2,000 join walk to battle breast cancer
Published: Saturday, October 13, 2012 at 7:42 p.m.
Last Modified: Saturday, October 13, 2012 at 7:42 p.m.
Thousands of Gainesville residents, many wearing pink bras, pink boas or strands of neon pink beads, helped raise money and awareness in the fight against breast cancer Saturday at the 9th annual Making Strides Against Breast Cancer Walk at Northeast Park.
But while some walking groups sported traditional colors and costumes, others, like the Boogie Woogie Boobies, sought more flair.

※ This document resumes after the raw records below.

(* ===== verification/PicoSafety.v ===== *)
(** * Memory safety, termination and output bounds of [picohttpparser.h]

    [wp m o P Q] says that the action [m], run in state [o], neither leaves an
    array nor exhausts a loop bound, and ends in [P] when it yields a value and
    in [Q] when it returns [NULL].  The rules below are proved once per macro
    and loop; the entry points follow by composing them. *)

From S2P Require Import Prelude PicoHttp PicoEquiv.

Definition wp {A} (m : M A) (o : outs) (P : A -> outs -> Prop) (Q : Z -> outs -> Prop) : Prop :=
  match m o with
  | (Done a, o') => P a o'
  | (Ret r, o') => Q r o'
  | _ => False
  end.

Lemma wp_meq {A} (m n : M A) o P Q : m ≡m n -> wp n o P Q -> wp m o P Q.
Proof. intros H. unfold wp. by rewrite H. Qed.

Lemma wp_ret {A} (a : A) o (P : A -> outs -> Prop) Q : P a o -> wp (mret a) o P Q.
Proof. done. Qed.

Lemma wp_fail {A} r o (P : A -> outs -> Prop) (Q : Z -> outs -> Prop) :
  Q r o -> wp (fail r) o P Q.
Proof. done. Qed.

Lemma wp_bind {A B} (m : M A) (f : A -> M B) o P Q :
  wp m o (fun a o' => wp (f a) o' P Q) Q -> wp (m ≫= f) o P Q.
Proof. unfold wp, mbind, M_bind. by destruct (m o) as [[a|r| |] o']. Qed.
(* ===== verification/Chunked.v ===== *)
(** * [include/http/picohttpparser.h]: the chunked transfer decoder

    [phr_decode_chunked] rewrites a buffer in place: [src] reads the encoded
    text, [dst] writes the decoded data over it, and the decoder's fields carry
    the state from one call to the next.  The cases of the [switch] are
    definitions of their own that fall through to each other as in the source.

    [feed] is the specification: a machine that reads one byte at a time,
    with unbounded integers, no buffer and no call boundaries.  The decoder
    implements it ([phr_decode_chunked_refines]); splitting the input over
    calls and decoding encoded text follow from the machine alone. *)

From S2P Require Import Prelude.

(** ** Data *)

Inductive chunked_state :=
| CHUNKED_IN_CHUNK_SIZE
| CHUNKED_IN_CHUNK_EXT
| CHUNKED_IN_CHUNK_DATA
| CHUNKED_IN_CHUNK_CRLF
| CHUNKED_IN_TRAILERS_LINE_HEAD
| CHUNKED_IN_TRAILERS_LINE_MIDDLE.

#[export] Instance chunked_state_eq_dec : EqDecision chunked_state.
Proof. solve_decision. Defined.

Record phr_chunked_decoder := mk_decoder {
  bytes_left_in_chunk : Z;
  consume_trailer : bool;
  _hex_count : Z;
  _state : chunked_state
}.

(** A zero-filled decoder. *)
Definition decoder_zero (trailer : bool) : phr_chunked_decoder :=
  mk_decoder 0 trailer 0 CHUNKED_IN_CHUNK_SIZE.

Definition set_bytes_left (n : Z) (d : phr_chunked_decoder) : phr_chunked_decoder :=
  mk_decoder n (consume_trailer d) (_hex_count d) (_state d).
Definition set_hex_count (n : Z) (d : phr_chunked_decoder) : phr_chunked_decoder :=
  mk_decoder (bytes_left_in_chunk d) (consume_trailer d) n (_state d).
Definition set_state (q : chunked_state) (d : phr_chunked_decoder) : phr_chunked_decoder :=
  mk_decoder (bytes_left_in_chunk d) (consume_trailer d) (_hex_count d) q.

(** The local variables of one call, the decoder included. *)
Record cursor := mk_cursor {
  dec : phr_chunked_decoder;
  buf : list byte;
  dst : nat;
  src : nat
}.

Definition on_dec (f : phr_chunked_decoder -> phr_chunked_decoder) (x : cursor) : cursor :=
  mk_cursor (f (dec x)) (buf x) (dst x) (src x).
Definition next_src (x : cursor) : cursor :=
  mk_cursor (dec x) (buf x) (dst x) (S (src x)).

(** Where control goes at the end of a case: into the next case, out of the
    [switch], to [Complete] or to [Exit]; [Oob] is an access outside the
    buffer and [Fuel] an exhausted loop bound. *)
Inductive flow :=
| Fall (x : cursor)
| Break (x : cursor)
| Complete (x : cursor)
| Exit (ret : Z) (x : cursor)
| Oob
| Fuel.

Definition fallthru (r : flow) (k : cursor -> flow) : flow :=
  match r with Fall x => k x | r => r end.
(* ===== verification/IoContext.v ===== *)
(** * [include/io_context.hpp]: the event loop

    An [io_context] owns a ring and three queues: tasks and coroutines handed
    over by other threads, and tasks posted by its own thread.  One turn of the
    loop handles the ring's completions, then the three queues, then submits.

    A task or coroutine body is a [prog]: the calls it makes on the context, in
    order; [AwaitIo op k] suspends it until the completion of [op] arrives,
    whose result is handed to [k], and [Raise] throws.  [exec local p] runs a body
    until it returns, suspends or throws; [local] is the value of
    [is_in_local_thread()] on the thread that runs it.  [Crash] is a failed
    [assert] or a bad pointer, [Escape] an exception on its way out.

    liburing is the interface [Uring] with the laws [UringLaws].  What other
    threads do is given by lists of [remote_call]s placed at the points of a turn
    where it can be observed.  [post] and [dispatch] change [m_remote_tasks] when
    their [lock_guard], a temporary, is already gone: another thread's post is two
    steps, between which anything else can happen ([IoLocking] has the accesses to
    the mutex as well).  The context also records, for the statements only, which
    tasks were pushed on and started from which queue. *)

From S2P Require Import Prelude.
From stdpp Require Import gmap.

(** ** Failures *)

(** [NoSqe]: [assert(sqe)], the submission queue is full; [NullSqe]: the entry
    of the timer is written through a null pointer for the same reason;
    [NoContext]: [assert(this_thread_context)]; [NoContinuation]:
    [assert(continuation.address())]; [Dangling]: a completion whose awaiter is
    not alive; [Stuck]: a loop bound of the model was too small. *)
Inductive crash := NoSqe | NullSqe | NoContext | NoContinuation | Dangling | Stuck.

(** ** Bodies *)

Inductive prog :=
| Return
| Raise
| Effect (n : nat) (k : prog)
| Post (f : prog) (k : prog)
| Dispatch (f : prog) (k : prog)
| CoSpawn (a : prog) (k : prog)
| Schedule (k : prog)
| AwaitIo (op : nat) (k : Z -> Z -> prog)
| RequestStop (k : prog).

(** ** liburing *)

(** A prepared entry: the operation and [user_data], [None] being [nullptr]. *)
Record sqe := mk_sqe { sqe_op : nat; sqe_data : option nat }.
Record cqe := mk_cqe { cqe_res : Z; cqe_flags : Z; cqe_data : option nat }.

(** [sq_push] is [io_uring_get_sqe] with the entry filled in ([None]: the queue
    is full); [cq_pop] is the head of the completion queue and
    [io_uring_cqe_seen] on it; [kernel] is the kernel's own progress. *)
Class Uring (ring : Type) := {
  sq_push : sqe -> ring -> option ring;
  uring_submit : ring -> ring;
  cq_ready : ring -> nat;
  cq_pop : ring -> option (cqe * ring);
  kernel : nat -> ring -> ring;
  owned : ring -> list (option nat)
}.

(** [owned r] lists the [user_data] of the entries that have been prepared and
    whose completion has not been seen: every entry gets one completion. *)
Class UringLaws (ring : Type) `{!Uring ring} := {
  sq_push_owned e r r' : sq_push e r = Some r' -> owned r' ≡ₚ sqe_data e :: owned r;
  sq_push_ready e r r' : sq_push e r = Some r' -> cq_ready r' = cq_ready r;
  submit_owned r : owned (uring_submit r) ≡ₚ owned r;
  kernel_owned n r : owned (kernel n r) ≡ₚ owned r;
  cq_pop_owned r c r' : cq_pop r = Some (c, r') -> owned r ≡ₚ cqe_data c :: owned r';
  cq_pop_ready r c r' : cq_pop r = Some (c, r') -> cq_ready r = S (cq_ready r');
  cq_pop_none r : cq_pop r = None -> cq_ready r = 0
}.

(** ** The context *)

(** [async_result], the part of an awaiter the loop works on. *)
Record async_result := mk_async {
  res : Z; flag : Z; continuation : option (Z -> Z -> prog)
}.

Definition set_result (r f : Z) (a : async_result) : async_result :=
  mk_async r f (continuation a).
Definition set_continuation (k : Z -> Z -> prog) (a : async_result) : async_result :=
  mk_async (res a) (flag a) (Some k).

Inductive queue_id := RemoteTasks | RemoteSpawn | LocalTasks.
#[export] Instance queue_id_eq_dec : EqDecision queue_id.
Proof. solve_decision. Defined.

Inductive event :=
| Did (n : nat)
| Pushed (q : queue_id) (t : prog)
| Started (q : queue_id) (t : prog)
| Resumed (id : nat).

Section context.
Context {ring : Type} `{!Uring ring}.

(** [awaiters] are the [async_result]s alive in suspended coroutine frames,
    by address; [next_id] is an address not yet used; [posting] is what the
    threads inside [emplace_back] on [m_remote_tasks] have read of it. *)
Record io_context := mk_ctx {
  m_ring : ring;
  m_remote_tasks : list prog;
  m_remote_spawn : list prog;
  m_local_tasks : list prog;
  m_is_stopped : bool;
  awaiters : gmap nat async_result;
  next_id : nat;
  posting : gmap nat (list prog);
  trace : list event
}.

Dressed as Blue-Footed Boobies, small, pelican-looking birds of the Galapagos Islands named for their blue feet, Bonnie Bernau, Rusti Brandman and nine other close friends took on the Breast Cancer Walk for the second year in a row.
With blue foam flippers taped to their shoes, pink feathers strung through their clothing and cardboard beaks over their noses, the Boogie Woogie Boobies brought lightness to a serious disease that darkens hundreds of thousands of lives each year.
"It's fun to dress up, be kind of goofy and raise money for a good cause," said Brandman, 66.
According to Amanda Granozio, the Boogie Woogie Boobies, along with about 2,000 walkers and 150 cancer survivors, helped raise $19,000 toward breast cancer awareness on Saturday.
"For us, it's a symbol of how personal the fight is against breast cancer," Granozio said. "It's a great way for people to support their breast cancer survivors and remember those lost."
Instead of walking through downtown, this year's walking groups meandered through the historic Duck Pond neighborhood behind Northeast Park because of the Downtown Festival and Art Show.
The change of scenery dampened no one's spirits, particularly Bernau's.
"Looking good!" she said to each volunteer she passed, offering a smile or a round of laughter.
Her joy was hardly feigned. Each day is precious to her now. When she was 45, Bernau, now a 61-year-old program director at the Harn Museum, was diagnosed with Stage III breast cancer.
"It's a shock when you hear that word," she said. "The diagnosis is terrifying."
At the time, she was far from home, alone in Washington, D.C., with a new job in art administration.
Cycles of chemotherapy followed.
She gladly let the doctors at MedStar Georgetown University Hospital cut out both breasts and said with a close support network, she survived the ordeal. Since her operation, the cancer has never returned.
"Knock on wood," she said. "I went through a year of pure hell with chemotherapy, but now I'm here to talk about it. I can go on with my life."